Excerpts from a dataset
+++
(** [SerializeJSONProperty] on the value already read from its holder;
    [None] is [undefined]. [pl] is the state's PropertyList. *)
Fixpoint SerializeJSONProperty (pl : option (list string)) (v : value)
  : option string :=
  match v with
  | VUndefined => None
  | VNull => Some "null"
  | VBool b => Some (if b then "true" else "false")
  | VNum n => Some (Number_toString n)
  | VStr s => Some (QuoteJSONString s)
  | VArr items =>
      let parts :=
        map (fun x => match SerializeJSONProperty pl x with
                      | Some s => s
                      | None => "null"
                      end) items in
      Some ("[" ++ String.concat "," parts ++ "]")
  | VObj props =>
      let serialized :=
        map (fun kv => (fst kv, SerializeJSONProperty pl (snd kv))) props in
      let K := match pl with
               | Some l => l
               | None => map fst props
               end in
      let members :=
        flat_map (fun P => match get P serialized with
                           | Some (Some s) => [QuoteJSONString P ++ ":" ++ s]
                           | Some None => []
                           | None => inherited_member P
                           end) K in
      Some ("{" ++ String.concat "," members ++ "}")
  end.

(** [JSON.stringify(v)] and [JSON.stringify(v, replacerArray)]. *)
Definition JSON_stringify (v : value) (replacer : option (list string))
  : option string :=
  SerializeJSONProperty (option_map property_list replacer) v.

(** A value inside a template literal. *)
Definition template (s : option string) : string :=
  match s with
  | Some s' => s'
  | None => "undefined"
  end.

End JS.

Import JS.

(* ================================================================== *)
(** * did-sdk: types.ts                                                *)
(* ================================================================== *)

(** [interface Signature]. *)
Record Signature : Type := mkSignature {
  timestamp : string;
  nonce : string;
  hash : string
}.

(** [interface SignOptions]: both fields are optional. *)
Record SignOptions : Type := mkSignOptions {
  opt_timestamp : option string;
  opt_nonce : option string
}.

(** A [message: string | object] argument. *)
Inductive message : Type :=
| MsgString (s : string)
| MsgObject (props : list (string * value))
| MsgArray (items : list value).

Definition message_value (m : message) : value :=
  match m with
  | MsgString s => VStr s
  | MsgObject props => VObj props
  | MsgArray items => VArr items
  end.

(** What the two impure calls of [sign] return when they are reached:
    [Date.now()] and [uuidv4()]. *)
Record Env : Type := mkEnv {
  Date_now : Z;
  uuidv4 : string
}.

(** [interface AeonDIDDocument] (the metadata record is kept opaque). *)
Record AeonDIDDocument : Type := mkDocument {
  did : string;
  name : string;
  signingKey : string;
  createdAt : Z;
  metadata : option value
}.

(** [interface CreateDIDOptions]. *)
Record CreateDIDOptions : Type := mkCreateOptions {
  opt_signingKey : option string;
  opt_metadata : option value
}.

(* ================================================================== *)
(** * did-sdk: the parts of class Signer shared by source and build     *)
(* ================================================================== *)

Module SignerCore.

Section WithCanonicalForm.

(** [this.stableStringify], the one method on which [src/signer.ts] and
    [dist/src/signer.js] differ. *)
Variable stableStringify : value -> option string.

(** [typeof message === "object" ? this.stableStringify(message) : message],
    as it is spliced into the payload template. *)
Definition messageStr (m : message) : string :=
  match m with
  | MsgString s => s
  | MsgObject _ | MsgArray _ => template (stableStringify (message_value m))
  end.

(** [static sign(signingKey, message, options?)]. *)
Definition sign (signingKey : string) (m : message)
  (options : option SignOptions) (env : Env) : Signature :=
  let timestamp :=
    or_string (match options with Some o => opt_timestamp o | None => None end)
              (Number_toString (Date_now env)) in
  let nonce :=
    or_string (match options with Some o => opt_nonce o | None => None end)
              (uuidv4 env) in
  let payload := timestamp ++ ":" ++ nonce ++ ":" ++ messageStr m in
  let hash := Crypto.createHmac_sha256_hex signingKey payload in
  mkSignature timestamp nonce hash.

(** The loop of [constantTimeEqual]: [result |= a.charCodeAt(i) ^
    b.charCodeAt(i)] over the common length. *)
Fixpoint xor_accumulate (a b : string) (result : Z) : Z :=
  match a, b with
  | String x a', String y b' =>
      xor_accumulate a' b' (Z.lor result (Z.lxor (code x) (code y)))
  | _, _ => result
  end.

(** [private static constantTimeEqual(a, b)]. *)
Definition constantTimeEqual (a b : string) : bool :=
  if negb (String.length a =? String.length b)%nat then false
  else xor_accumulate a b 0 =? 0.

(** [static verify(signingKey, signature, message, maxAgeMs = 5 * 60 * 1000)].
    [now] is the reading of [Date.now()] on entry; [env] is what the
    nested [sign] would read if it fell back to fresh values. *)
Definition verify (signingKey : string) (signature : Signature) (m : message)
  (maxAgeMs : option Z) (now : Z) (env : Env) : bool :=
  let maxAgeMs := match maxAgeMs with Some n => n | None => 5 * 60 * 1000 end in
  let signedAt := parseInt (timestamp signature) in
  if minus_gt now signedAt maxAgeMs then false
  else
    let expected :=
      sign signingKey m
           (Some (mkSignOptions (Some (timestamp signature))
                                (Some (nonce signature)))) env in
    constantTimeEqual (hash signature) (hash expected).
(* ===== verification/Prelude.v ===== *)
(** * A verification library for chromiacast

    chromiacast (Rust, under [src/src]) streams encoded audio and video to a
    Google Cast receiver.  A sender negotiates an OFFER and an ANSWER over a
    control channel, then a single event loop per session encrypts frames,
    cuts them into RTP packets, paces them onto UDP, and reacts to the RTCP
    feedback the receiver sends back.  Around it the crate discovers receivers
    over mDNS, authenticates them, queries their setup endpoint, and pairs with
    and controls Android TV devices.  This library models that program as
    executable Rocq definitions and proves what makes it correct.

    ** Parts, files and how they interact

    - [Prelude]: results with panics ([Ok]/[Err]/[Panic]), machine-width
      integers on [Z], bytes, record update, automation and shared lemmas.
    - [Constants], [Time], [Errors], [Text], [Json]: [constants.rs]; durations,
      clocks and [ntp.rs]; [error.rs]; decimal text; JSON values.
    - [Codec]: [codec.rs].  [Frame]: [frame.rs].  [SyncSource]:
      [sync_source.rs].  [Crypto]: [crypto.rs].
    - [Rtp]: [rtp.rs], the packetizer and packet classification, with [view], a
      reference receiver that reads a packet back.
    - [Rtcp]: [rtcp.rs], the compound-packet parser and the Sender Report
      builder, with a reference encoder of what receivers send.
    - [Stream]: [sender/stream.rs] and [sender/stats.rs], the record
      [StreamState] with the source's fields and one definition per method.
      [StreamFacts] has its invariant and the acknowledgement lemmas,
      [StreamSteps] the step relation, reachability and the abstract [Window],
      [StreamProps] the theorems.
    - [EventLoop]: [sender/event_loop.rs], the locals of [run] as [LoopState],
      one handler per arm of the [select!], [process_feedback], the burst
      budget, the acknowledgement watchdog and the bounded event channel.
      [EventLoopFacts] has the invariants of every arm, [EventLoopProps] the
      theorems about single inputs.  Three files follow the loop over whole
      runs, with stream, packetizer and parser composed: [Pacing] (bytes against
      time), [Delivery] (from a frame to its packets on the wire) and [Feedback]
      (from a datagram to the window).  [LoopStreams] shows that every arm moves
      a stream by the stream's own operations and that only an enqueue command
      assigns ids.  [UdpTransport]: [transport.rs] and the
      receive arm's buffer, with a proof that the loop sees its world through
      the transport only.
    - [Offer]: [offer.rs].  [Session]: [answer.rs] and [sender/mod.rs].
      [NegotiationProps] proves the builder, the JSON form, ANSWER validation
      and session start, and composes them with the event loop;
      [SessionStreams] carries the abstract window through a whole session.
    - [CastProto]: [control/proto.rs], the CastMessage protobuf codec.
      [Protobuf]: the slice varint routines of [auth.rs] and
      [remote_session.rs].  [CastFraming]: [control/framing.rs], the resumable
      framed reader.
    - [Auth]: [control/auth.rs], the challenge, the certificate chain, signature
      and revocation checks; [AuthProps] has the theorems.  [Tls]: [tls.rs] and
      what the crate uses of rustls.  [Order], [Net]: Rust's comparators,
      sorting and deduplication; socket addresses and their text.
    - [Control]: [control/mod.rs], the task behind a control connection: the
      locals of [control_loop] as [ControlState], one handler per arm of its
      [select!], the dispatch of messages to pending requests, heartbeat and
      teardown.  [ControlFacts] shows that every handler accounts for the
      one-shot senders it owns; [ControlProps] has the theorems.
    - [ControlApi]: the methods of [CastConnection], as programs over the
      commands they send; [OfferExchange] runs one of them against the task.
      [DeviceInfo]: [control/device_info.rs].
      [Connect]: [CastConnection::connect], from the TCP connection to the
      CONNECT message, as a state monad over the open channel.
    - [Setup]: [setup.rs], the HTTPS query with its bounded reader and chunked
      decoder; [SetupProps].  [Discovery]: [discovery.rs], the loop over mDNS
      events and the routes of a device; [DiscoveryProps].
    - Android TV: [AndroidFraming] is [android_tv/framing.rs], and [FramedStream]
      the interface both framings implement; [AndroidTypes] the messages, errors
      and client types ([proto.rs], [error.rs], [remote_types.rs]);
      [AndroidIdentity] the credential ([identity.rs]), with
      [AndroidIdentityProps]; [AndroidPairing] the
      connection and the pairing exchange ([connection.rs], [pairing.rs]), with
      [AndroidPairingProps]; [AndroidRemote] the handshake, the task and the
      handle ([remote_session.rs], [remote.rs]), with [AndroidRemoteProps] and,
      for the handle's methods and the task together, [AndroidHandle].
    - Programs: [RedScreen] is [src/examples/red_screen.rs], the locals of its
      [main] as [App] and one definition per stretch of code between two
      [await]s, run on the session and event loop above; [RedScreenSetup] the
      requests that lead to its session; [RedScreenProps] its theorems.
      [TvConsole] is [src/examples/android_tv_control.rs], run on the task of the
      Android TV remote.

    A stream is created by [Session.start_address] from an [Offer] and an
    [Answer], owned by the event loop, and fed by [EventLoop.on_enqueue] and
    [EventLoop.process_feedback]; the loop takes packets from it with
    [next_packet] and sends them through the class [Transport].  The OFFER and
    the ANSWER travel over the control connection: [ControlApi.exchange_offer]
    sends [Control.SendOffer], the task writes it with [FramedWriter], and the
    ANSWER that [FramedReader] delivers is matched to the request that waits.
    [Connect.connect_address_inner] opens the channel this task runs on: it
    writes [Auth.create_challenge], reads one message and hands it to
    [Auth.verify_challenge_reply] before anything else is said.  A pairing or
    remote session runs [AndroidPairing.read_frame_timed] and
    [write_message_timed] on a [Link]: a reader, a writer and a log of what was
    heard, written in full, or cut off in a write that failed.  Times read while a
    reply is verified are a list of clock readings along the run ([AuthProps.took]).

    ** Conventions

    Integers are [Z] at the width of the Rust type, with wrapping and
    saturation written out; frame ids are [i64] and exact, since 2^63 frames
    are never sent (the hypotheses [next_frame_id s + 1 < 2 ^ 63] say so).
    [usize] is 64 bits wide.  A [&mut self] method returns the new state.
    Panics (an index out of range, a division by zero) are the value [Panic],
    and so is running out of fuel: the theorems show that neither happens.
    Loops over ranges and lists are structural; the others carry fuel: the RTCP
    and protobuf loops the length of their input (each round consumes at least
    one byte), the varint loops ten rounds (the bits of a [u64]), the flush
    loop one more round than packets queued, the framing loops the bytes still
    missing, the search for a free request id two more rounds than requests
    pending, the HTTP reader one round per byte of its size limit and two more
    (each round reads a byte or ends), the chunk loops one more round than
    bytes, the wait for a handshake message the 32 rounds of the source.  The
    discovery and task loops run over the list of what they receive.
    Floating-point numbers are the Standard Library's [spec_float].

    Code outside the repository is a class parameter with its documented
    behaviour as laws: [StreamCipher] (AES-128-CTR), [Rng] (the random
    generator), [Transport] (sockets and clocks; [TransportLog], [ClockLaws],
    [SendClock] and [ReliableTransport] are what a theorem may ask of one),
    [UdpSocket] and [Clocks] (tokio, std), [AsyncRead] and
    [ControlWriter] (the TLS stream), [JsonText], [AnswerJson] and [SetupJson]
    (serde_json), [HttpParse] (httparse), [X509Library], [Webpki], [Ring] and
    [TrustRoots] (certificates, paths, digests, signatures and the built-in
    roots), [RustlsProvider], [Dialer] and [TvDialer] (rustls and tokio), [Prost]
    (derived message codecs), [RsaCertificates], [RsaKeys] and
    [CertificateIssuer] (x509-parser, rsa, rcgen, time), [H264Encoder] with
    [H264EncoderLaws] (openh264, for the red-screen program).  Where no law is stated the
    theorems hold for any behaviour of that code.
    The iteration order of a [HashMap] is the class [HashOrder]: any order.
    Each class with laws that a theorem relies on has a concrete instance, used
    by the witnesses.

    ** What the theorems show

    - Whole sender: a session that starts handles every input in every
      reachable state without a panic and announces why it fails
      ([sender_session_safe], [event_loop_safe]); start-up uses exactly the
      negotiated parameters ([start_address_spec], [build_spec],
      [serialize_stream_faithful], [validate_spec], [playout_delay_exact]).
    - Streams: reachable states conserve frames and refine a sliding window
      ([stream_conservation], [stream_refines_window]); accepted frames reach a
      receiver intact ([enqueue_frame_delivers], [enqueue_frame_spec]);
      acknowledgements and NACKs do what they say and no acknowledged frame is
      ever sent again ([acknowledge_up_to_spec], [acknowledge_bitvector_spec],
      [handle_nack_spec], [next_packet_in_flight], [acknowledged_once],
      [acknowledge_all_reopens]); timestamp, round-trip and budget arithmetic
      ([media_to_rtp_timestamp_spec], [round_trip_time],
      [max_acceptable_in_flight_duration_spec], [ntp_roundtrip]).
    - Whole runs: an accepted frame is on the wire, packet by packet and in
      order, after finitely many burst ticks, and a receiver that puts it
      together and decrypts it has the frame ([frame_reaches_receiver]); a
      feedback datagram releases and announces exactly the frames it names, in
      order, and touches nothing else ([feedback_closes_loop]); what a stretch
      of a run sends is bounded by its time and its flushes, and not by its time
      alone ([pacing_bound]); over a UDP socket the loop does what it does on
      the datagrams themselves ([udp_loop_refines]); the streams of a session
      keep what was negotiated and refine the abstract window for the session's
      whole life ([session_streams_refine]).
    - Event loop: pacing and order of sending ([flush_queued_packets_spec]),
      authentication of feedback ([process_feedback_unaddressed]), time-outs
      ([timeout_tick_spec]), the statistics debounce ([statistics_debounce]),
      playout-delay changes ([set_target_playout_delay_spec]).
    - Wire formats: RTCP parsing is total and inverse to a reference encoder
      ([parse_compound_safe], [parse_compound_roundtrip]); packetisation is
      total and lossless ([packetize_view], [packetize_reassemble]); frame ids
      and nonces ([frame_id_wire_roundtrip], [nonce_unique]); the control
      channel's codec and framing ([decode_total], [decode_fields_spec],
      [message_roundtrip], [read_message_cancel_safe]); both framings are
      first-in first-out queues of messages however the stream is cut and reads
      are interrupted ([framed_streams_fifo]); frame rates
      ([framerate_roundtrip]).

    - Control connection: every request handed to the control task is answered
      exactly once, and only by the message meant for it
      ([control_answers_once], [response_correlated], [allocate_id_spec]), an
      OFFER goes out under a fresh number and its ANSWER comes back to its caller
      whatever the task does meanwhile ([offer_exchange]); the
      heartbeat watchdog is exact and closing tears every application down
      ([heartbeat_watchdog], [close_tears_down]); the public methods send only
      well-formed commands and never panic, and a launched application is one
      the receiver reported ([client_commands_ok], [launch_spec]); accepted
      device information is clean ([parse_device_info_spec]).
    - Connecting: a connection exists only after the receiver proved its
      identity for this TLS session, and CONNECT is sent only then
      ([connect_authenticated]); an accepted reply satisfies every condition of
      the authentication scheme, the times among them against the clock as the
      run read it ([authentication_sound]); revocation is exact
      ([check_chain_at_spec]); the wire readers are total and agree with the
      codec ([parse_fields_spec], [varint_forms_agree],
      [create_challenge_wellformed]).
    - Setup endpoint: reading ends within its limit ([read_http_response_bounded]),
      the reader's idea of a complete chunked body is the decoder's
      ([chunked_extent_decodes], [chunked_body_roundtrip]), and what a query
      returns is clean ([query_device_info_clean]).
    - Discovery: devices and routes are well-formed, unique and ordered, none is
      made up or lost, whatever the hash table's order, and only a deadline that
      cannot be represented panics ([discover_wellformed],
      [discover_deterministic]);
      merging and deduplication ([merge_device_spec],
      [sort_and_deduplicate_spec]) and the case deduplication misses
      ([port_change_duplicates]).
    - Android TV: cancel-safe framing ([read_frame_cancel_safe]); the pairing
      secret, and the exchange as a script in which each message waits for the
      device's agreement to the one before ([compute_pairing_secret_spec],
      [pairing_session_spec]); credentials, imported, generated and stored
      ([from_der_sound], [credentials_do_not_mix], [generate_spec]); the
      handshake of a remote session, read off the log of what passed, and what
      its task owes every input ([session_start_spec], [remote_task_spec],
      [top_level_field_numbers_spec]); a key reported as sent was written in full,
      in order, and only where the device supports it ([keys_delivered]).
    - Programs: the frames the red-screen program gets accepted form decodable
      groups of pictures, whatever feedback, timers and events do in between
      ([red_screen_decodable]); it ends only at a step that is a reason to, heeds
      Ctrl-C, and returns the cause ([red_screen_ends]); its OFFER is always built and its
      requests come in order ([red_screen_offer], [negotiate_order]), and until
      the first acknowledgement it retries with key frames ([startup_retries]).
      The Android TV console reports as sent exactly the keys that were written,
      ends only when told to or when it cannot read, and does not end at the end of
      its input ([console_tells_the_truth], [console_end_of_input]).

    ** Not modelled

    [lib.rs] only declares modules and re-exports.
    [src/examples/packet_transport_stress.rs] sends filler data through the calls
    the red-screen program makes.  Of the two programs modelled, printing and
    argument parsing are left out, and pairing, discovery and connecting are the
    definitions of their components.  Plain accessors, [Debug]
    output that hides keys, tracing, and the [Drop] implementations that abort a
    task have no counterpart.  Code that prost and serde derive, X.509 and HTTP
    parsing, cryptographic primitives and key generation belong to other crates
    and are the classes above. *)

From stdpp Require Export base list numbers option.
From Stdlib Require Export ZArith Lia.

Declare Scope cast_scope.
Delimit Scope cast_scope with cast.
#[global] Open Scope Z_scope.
+++
◆ ASSIGNMENT:
What lines above hold the word "bits"? Pull each one out.

◆ EXERCISE OUTPUT:
    [usize] is 64 bits wide.  A [&mut self] method returns the new state.
    one byte), the varint loops ten rounds (the bits of a [u64]), the flush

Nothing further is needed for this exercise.